Task details:
Beginning with the line where "Theorem HasContentType_scans_until_error (r" occurs, transcribe every line exactly through the last line of the listing below, and no others.

Data for processing:
★ ★ ★ ★ ★ ★ ★
Lemma hasMediaType_true (parts : list string) (mimetype : string) :
  hasMediaType ParseMediaType parts mimetype = true <->
  exists pre v rest,
    parts = (pre ++ v :: rest)%list /\
    ParseMediaType v = Some mimetype /\
    Forall (fun p => is_Some (ParseMediaType p)) pre.
Proof.
  induction parts as [|p parts IH]; simpl.
  - split; [discriminate |]. intros (pre & v & rest & Hp & _).
    now destruct pre.
  - destruct (ParseMediaType p) as [t|] eqn:Hp.
    + destruct (String.eqb_spec t mimetype) as [-> | Hne].
      * split; [intros _ | reflexivity].
        exists [], p, parts. split; [reflexivity |]. split; [exact Hp | constructor].
      * rewrite IH. split.
        -- intros (pre & v & rest & -> & Hv & Hpre).
           exists (p :: pre), v, rest. split; [reflexivity |]. split; [exact Hv |].
           constructor; [rewrite Hp; eauto | exact Hpre].
        -- intros (pre & v & rest & Heq & Hv & Hpre).
           destruct pre as [|q pre]; simpl in Heq; injection Heq as <- ->.
           ++ congruence.
           ++ exists pre, v, rest. split; [reflexivity |]. split; [exact Hv |].
              now inversion Hpre.
    + split; [discriminate |].
      intros (pre & v & rest & Heq & Hv & Hpre).
      destruct pre as [|q pre]; simpl in Heq; injection Heq as <- ->.
      * congruence.
      * inversion Hpre as [|? ? Hq _]. rewrite Hp in Hq. now destruct Hq.
Qed.

(** X20.  [HasContentType] scans the comma-separated values of the header
    from the left and stops at the first one that does not parse: it
    answers true exactly when some value parses to the wanted type and every
    value before it parses.  Without the header only
    [application/octet-stream] is accepted, so a request without a content
    type is not JSON. *)
Theorem HasContentType_scans_until_error (r : Request) (mimetype : string) :
  (ContentType r = "" ->
     HasContentType ParseMediaType r mimetype =
       String.eqb mimetype "application/octet-stream" /\
     HasContentType ParseMediaType r "application/json" = false) /\
  (ContentType r <> "" ->
     HasContentType ParseMediaType r mimetype = true <->
     exists pre v rest,
       Split (ContentType r) "," = (pre ++ v :: rest)%list /\
       ParseMediaType v = Some mimetype /\
       Forall (fun p => is_Some (ParseMediaType p)) pre).
Proof.
  unfold HasContentType. split.
  - intros ->. now split.
  - intros Hne. destruct (String.eqb_spec (ContentType r) ""); [contradiction |].
    apply hasMediaType_true.
Qed.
★ ★ ★ ★ ★ ★ ★
Task output:
Theorem HasContentType_scans_until_error (r : Request) (mimetype : string) :
  (ContentType r = "" ->
     HasContentType ParseMediaType r mimetype =
       String.eqb mimetype "application/octet-stream" /\
     HasContentType ParseMediaType r "application/json" = false) /\
  (ContentType r <> "" ->
     HasContentType ParseMediaType r mimetype = true <->
     exists pre v rest,
       Split (ContentType r) "," = (pre ++ v :: rest)%list /\
       ParseMediaType v = Some mimetype /\
       Forall (fun p => is_Some (ParseMediaType p)) pre).
Proof.
  unfold HasContentType. split.
  - intros ->. now split.
  - intros Hne. destruct (String.eqb_spec (ContentType r) ""); [contradiction |].
    apply hasMediaType_true.
Qed.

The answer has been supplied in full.